- Work request -
Locate the line bearing "st t (Some f)" in the material below, then reproduce it and each following line up to and including the line bearing "assert (Horph : ∀".

+===+

(** A holder that has not got its pid written is not held up for longer than
    the time after which locks count as stale. *)
Definition prompt (st : State) : Prop :=
  ∀ f th, file st = Some f → threads st !! lf_owner f = Some th → t_pc th ≠ Dead →
    marker_pid (lf_body f) = None → now st - lf_mtime f ≤ STALE_AFTER.

(** At most one thread is past the second look at the file. *)
Definition one_reclaimer (st : State) : Prop :=
  ∀ t u th uh, threads st !! t = Some th → threads st !! u = Some uh →
    reclaiming (t_pc th) → reclaiming (t_pc uh) → t = u.

(** The file was left by a thread that crashed. *)
Definition orphan (st : State) (f : LockFile) : Prop :=
  ∃ th, threads st !! lf_owner f = Some th ∧ t_pc th = Dead.

Definition stale (st : State) (m : Z) : Prop := now st - m > STALE_AFTER.

Definition thread_ok (st : State) (t : nat) (pid : Z) (pc : Pc) : Prop :=
  match pc with
  | Mark | Held => ∃ f, file st = Some f ∧ lf_owner f = t ∧ (marker_pid (lf_body f) = None ∨ marker_pid (lf_body f) = Some pid)
  | Read1 _ m => m < now st
  | Judge _ p m => m < now st ∧ ∀ f, file st = Some f → lf_mtime f = m → marker_pid (lf_body f) = p
  | Recheck _ _ m _ => stale st m ∧ ∀ f, file st = Some f → lf_mtime f = m → orphan st f
  | Read2 _ _ m m2 => stale st m ∧ (m2 = m → ∃ f, file st = Some f ∧ orphan st f)
  | Remove _ => ∃ f, file st = Some f ∧ orphan st f
  | _ => True
  end.

Record inv (st : State) : Prop := {
  inv_time f : file st = Some f → lf_mtime f < now st;
  inv_owner f : file st = Some f → ∃ th, threads st !! lf_owner f = Some th ∧ (critical (t_pc th) ∨ t_pc th = Dead);
  inv_pid t th : threads st !! t = Some th → 0 ≤ t_pid th ≤ U32_MAX;
  inv_alive t th : threads st !! t = Some th → t_pc th ≠ Dead → t_pid th ∈ alive st;
  inv_thread t th : threads st !! t = Some th → thread_ok st t (t_pid th) (t_pc th);
}.

(** The ways the file changes in a step of thread [t] at time [now]. *)
Inductive touched (st : State) (t : nat) : option LockFile → Prop :=
| touched_not : touched st t (file st)
| touched_create f : file st = None → lf_owner f = t → lf_mtime f = now st → touched st t (Some f)
| touched_write f f' : file st = Some f → lf_owner f = t → lf_owner f' = t → lf_mtime f' = now st → touched st t (Some f')
| touched_release f : file st = Some f → lf_owner f = t → touched st t None
| touched_reclaim f : file st = Some f → orphan st f →
    (∀ u uh, threads st !! u = Some uh → reclaiming (t_pc uh) → u = t) → touched st t None.

Lemma orphan_step st t th pc f' f :
  threads st !! t = Some th → t_pc th ≠ Dead → orphan st f → orphan (at_pc st t th pc f') f.
Proof.
  intros Ht Hlive (oh & Ho & Hd). exists oh. split; [|done]. cbn. rewrite lookup_insert_ne; [done|].
  intros E. rewrite <- E in Ho. rewrite Ht in Ho. by simplify_eq.
Qed.

(** What the other threads rely on survives. *)
Lemma other_ok st t th pc f' u uh :
  inv st → threads st !! t = Some th → t_pc th ≠ Dead → pc ≠ Dead → touched st t f' →
  threads st !! u = Some uh → u ≠ t → thread_ok (at_pc st t th pc f') u (t_pid uh) (t_pc uh).
Proof.
  intros Hinv Ht Hlive Hpc Htouch Hu Hne. pose proof (inv_thread st Hinv u uh Hu) as Hok.
  assert (Horph : ∀ f, orphan st f → orphan (at_pc st t th pc f') f ∧ lf_owner f ≠ t).
  { intros f Ho. split; [by apply orphan_step|]. destruct Ho as (oh & Ho & Hd). intros E. rewrite E in Ho. simplify_eq. }
  assert (Hkeep : ∀ f, file st = Some f → orphan st f → reclaiming (t_pc uh) →
    file (at_pc st t th pc f') = Some f).
  { intros f Hf Ho Hr. cbn. destruct Htouch as [|g Hg|g g' Hg Ho' _ _|g Hg Ho'|g Hg _ Hex]; [done|congruence|..].
    - rewrite Hf in Hg. injection Hg as <-. by destruct (Horph f Ho) as [_ []].
    - rewrite Hf in Hg. injection Hg as <-. by destruct (Horph f Ho) as [_ []].
    - by destruct Hne; eapply Hex. }
  assert (Hmt : ∀ f m, f' = Some f → m < now st → lf_mtime f = m → file st = Some f).
  { intros f m Hf Hm Em. destruct Htouch; simplify_eq; try done; lia. }
  destruct (t_pc uh) eqn:Epc; cbn [thread_ok] in *; try done.
  1,2: destruct Hok as (f & Hf & Ho & Hm); exists f; split; [|done]; cbn;
    destruct Htouch as [|g Hg|g g' Hg Ho' _ _|g Hg Ho'|g Hg (oh & Hoh & Hd) _]; simplify_eq; try done; congruence.
  - cbn. lia.
  - destruct Hok as [Hm Hp]. split; [cbn; lia|]. intros f Hf Em. eapply Hp, Em. by eapply Hmt.
  - destruct Hok as [Hm Hp]. unfold stale in *. split; [cbn; lia|]. intros f Hf Em.
    apply Horph, Hp; [|done]. eapply Hmt; [done| |done]. unfold STALE_AFTER in Hm. lia.
  - destruct Hok as [Hm Hp]. unfold stale in *. split; [cbn; lia|]. intros E. destruct (Hp E) as (f & Hf & Ho).
    exists f. split; [by apply Hkeep|by apply Horph].
  - destruct Hok as (f & Hf & Ho). exists f. split; [by apply Hkeep|by apply Horph].
Qed.

(** A step of one thread, once its own place is checked. *)
Lemma step_inv st t th pc f' :
  inv st → threads st !! t = Some th → t_pc th ≠ Dead → pc ≠ Dead → touched st t f' →
  (∀ f, f' = Some f → lf_owner f = t → critical pc) →
  thread_ok (at_pc st t th pc f') t (t_pid th) pc → inv (at_pc st t th pc f').
Proof.
  intros Hinv Ht Hlive Hpc Htouch Hown Hok. split; cbn [file now alive threads at_pc].
  - intros f Hf. destruct Htouch; simplify_eq; try lia. pose proof (inv_time st Hinv f Hf). lia.
  - intros f Hf. destruct (decide (lf_owner f = t)) as [E|E].
    { rewrite E, lookup_insert_eq. eexists. split; [done|]. left. cbn. by apply (Hown f). }
    rewrite lookup_insert_ne by done. destruct Htouch; simplify_eq. by apply (inv_owner st Hinv).
  - intros u uh [[<- <-]|[_ Hu]]%lookup_insert_Some; [exact (inv_pid st Hinv t th Ht)|by apply (inv_pid st Hinv u)].
  - intros u uh [[<- <-]|[_ Hu]]%lookup_insert_Some; [intros _; exact (inv_alive st Hinv t th Ht Hlive)|by apply (inv_alive st Hinv u)].
  - intros u uh [[<- <-]|[Hne Hu]]%lookup_insert_Some; [done|]. by eapply other_ok.
Qed.

(** The threads that may still run. *)
Lemma critical_owner st t th :
  inv st → threads st !! t = Some th → critical (t_pc th) →
  ∃ f, file st = Some f ∧ lf_owner f = t ∧ (marker_pid (lf_body f) = None ∨ marker_pid (lf_body f) = Some (t_pid th)).
Proof.
  intros Hinv Ht Hc. pose proof (inv_thread st Hinv t th Ht) as H. by destruct Hc as [E|E]; rewrite E in H.
Qed.

(** The file does not belong to a thread that is not in its critical section. *)
Lemma not_owner st t th f :
  inv st → threads st !! t = Some th → ¬ critical (t_pc th) → t_pc th ≠ Dead → file st = Some f → lf_owner f ≠ t.
Proof.
  intros Hinv Ht Hc Hd Hf E. destruct (inv_owner st Hinv f Hf) as (oh & Ho & Hcase). rewrite E in Ho. naive_solver.
Qed.

(** A thread that looks at the file without changing it. *)
Lemma look_inv st t th pc :
  inv st → threads st !! t = Some th → ¬ critical (t_pc th) → t_pc th ≠ Dead → pc ≠ Dead →
  thread_ok (at_pc st t th pc (file st)) t (t_pid th) pc → inv (at_pc st t th pc (file st)).
Proof.
  intros Hinv Ht Hc Hd Hpc Hok. apply step_inv; try done; [constructor|].
  intros f Hf E. by destruct (not_owner st t th f Hinv Ht Hc Hd Hf).
Qed.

+===+

- Task output -
| touched_create f : file st = None → lf_owner f = t → lf_mtime f = now st → touched st t (Some f)
| touched_write f f' : file st = Some f → lf_owner f = t → lf_owner f' = t → lf_mtime f' = now st → touched st t (Some f')
| touched_release f : file st = Some f → lf_owner f = t → touched st t None
| touched_reclaim f : file st = Some f → orphan st f →
    (∀ u uh, threads st !! u = Some uh → reclaiming (t_pc uh) → u = t) → touched st t None.

Lemma orphan_step st t th pc f' f :
  threads st !! t = Some th → t_pc th ≠ Dead → orphan st f → orphan (at_pc st t th pc f') f.
Proof.
  intros Ht Hlive (oh & Ho & Hd). exists oh. split; [|done]. cbn. rewrite lookup_insert_ne; [done|].
  intros E. rewrite <- E in Ho. rewrite Ht in Ho. by simplify_eq.
Qed.

(** What the other threads rely on survives. *)
Lemma other_ok st t th pc f' u uh :
  inv st → threads st !! t = Some th → t_pc th ≠ Dead → pc ≠ Dead → touched st t f' →
  threads st !! u = Some uh → u ≠ t → thread_ok (at_pc st t th pc f') u (t_pid uh) (t_pc uh).
Proof.
  intros Hinv Ht Hlive Hpc Htouch Hu Hne. pose proof (inv_thread st Hinv u uh Hu) as Hok.
  assert (Horph : ∀ f, orphan st f → orphan (at_pc st t th pc f') f ∧ lf_owner f ≠ t).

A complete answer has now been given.